## GIVEN RECORDS
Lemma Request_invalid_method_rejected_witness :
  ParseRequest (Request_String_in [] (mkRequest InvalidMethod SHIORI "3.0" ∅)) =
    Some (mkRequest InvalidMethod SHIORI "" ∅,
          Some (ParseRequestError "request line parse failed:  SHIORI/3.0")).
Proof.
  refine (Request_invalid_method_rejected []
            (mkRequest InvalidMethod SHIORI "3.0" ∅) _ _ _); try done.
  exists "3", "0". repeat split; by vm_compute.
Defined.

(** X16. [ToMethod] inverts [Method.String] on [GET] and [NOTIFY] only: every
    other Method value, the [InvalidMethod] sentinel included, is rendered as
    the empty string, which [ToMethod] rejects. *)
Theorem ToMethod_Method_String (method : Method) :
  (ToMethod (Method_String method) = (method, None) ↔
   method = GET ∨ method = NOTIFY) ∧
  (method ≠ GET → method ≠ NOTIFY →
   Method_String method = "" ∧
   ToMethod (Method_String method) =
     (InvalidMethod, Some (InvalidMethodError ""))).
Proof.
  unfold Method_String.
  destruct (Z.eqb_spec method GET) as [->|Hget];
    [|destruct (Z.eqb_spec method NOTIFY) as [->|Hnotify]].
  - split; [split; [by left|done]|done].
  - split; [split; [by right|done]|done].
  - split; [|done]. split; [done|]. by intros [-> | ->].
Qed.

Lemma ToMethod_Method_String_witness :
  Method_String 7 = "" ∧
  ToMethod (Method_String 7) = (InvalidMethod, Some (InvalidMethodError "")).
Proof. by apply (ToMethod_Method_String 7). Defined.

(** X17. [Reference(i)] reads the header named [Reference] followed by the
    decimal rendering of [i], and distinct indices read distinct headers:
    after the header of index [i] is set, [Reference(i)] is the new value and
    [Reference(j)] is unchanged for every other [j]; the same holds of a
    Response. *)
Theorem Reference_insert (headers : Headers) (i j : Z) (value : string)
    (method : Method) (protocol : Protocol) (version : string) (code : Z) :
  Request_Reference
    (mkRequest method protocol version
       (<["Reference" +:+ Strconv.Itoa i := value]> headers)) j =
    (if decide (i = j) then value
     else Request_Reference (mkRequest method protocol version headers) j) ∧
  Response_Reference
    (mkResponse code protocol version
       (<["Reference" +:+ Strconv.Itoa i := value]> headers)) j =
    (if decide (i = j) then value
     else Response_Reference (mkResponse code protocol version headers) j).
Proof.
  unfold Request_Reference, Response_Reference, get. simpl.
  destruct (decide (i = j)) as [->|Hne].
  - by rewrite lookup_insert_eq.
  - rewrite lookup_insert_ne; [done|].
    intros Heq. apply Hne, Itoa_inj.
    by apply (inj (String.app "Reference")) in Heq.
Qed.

---

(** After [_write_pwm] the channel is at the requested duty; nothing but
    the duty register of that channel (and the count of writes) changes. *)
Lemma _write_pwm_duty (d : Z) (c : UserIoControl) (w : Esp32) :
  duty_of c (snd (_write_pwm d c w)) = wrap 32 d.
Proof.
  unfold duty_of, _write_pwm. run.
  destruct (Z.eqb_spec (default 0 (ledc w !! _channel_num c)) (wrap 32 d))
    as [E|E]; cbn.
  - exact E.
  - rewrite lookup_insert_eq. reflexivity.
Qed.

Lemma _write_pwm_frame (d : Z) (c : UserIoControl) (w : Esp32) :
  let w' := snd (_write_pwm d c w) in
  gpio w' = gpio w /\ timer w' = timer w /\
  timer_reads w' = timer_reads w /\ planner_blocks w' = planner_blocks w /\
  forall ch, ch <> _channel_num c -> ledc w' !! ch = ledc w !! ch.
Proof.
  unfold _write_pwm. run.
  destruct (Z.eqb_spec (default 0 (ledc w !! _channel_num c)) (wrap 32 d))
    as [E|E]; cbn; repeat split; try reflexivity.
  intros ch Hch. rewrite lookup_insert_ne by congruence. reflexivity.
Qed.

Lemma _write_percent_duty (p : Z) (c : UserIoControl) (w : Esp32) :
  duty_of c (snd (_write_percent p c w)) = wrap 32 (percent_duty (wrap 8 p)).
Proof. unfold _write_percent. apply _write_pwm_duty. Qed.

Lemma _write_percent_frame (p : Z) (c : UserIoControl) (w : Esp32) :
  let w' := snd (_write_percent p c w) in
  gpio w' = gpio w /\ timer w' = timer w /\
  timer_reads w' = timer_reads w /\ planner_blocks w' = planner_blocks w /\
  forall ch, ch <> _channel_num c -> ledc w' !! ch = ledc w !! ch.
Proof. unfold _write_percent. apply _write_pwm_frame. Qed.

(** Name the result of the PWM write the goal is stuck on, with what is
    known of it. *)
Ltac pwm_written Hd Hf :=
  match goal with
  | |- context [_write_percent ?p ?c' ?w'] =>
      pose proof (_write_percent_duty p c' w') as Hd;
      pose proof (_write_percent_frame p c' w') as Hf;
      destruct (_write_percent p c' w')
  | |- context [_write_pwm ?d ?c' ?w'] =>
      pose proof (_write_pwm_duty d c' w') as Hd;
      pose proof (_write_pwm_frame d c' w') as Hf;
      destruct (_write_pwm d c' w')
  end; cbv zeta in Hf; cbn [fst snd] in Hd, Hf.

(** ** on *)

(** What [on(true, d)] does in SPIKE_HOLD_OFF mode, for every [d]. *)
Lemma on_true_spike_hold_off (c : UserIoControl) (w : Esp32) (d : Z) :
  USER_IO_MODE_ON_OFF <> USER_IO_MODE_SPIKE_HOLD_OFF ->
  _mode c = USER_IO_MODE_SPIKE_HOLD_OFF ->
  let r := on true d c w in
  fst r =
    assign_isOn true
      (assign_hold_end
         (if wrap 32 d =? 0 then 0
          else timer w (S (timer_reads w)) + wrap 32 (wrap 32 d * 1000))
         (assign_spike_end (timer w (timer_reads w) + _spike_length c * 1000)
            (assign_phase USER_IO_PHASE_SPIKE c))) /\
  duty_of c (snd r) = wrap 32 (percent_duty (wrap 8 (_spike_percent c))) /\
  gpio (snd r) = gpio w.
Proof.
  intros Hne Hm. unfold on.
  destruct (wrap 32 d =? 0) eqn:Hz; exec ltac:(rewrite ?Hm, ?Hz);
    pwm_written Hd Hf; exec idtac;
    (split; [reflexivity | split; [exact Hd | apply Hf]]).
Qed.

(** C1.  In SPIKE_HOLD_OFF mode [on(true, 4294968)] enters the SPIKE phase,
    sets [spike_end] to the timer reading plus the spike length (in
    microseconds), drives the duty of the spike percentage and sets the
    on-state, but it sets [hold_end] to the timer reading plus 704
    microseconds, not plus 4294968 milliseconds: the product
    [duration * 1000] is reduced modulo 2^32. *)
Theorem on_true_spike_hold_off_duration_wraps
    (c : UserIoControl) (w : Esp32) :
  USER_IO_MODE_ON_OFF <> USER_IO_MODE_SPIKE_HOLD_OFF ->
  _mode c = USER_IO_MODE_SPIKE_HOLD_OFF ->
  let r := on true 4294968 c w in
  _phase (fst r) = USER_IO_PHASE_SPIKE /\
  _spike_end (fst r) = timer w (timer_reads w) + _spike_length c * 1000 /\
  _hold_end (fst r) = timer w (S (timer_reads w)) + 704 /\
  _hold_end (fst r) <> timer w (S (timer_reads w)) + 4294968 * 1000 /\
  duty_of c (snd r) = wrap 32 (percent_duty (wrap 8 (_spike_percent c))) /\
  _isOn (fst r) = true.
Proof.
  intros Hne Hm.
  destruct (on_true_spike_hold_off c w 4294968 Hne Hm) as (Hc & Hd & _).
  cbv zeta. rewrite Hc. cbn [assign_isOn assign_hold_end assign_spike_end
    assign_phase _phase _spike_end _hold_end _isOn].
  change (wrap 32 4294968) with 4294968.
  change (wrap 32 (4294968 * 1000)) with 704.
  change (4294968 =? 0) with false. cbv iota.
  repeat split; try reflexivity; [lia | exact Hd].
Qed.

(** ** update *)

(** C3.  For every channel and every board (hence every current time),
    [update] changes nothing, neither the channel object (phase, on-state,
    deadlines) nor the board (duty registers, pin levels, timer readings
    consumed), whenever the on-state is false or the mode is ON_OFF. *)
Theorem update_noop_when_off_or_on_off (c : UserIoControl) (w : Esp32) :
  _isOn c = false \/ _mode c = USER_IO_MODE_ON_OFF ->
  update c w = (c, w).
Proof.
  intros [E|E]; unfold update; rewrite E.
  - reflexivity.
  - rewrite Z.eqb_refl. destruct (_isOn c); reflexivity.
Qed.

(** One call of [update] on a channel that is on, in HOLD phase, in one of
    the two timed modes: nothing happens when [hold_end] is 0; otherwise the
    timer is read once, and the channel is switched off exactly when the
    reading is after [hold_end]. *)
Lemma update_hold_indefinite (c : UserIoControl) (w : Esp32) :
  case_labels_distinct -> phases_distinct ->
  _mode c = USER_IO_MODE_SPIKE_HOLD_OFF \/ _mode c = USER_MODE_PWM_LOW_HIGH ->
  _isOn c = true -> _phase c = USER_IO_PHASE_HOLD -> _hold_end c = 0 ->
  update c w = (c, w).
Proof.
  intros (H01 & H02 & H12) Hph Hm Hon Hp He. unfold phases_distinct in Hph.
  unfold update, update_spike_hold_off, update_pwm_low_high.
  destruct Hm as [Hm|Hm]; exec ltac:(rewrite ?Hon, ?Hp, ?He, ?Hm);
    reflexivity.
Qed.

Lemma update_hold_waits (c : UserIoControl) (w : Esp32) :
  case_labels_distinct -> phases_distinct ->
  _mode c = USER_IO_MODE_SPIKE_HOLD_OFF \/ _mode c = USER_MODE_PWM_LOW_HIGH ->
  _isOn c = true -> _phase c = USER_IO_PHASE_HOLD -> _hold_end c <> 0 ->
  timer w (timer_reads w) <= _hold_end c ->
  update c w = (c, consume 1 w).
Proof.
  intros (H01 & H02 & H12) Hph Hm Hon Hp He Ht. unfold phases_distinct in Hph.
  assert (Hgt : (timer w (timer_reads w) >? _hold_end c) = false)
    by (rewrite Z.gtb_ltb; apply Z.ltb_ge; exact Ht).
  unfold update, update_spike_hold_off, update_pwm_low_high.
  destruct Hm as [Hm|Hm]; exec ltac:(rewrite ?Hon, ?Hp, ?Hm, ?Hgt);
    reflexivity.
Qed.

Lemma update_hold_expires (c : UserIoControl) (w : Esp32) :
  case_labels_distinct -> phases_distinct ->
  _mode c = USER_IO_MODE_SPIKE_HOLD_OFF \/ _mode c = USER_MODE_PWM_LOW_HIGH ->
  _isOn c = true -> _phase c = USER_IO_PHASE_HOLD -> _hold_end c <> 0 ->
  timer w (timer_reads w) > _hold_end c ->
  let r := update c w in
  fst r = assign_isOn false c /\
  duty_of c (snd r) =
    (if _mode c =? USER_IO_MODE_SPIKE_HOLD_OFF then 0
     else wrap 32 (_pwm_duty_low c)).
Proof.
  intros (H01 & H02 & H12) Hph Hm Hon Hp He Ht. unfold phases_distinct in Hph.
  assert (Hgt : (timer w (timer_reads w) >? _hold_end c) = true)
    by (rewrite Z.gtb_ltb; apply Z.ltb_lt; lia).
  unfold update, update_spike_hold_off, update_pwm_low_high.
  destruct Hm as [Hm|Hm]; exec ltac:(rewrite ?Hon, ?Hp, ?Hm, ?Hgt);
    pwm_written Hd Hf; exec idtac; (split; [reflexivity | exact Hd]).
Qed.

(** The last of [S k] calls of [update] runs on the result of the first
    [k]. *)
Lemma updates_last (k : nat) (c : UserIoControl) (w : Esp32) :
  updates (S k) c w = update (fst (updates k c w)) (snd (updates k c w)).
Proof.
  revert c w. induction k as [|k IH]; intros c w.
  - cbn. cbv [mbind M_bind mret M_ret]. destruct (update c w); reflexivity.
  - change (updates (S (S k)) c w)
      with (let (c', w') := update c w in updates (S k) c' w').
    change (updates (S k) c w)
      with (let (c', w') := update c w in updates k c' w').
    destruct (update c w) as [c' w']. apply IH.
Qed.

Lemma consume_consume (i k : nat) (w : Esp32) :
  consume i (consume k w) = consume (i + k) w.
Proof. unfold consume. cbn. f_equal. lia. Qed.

## AIM OF THE TASK
Reproduce every line from the preceding data in which the word "nothing" can be found.

## EXERCISE RESULT
(** After [_write_pwm] the channel is at the requested duty; nothing but
    [update] changes nothing, neither the channel object (phase, on-state,
    the two timed modes: nothing happens when [hold_end] is 0; otherwise the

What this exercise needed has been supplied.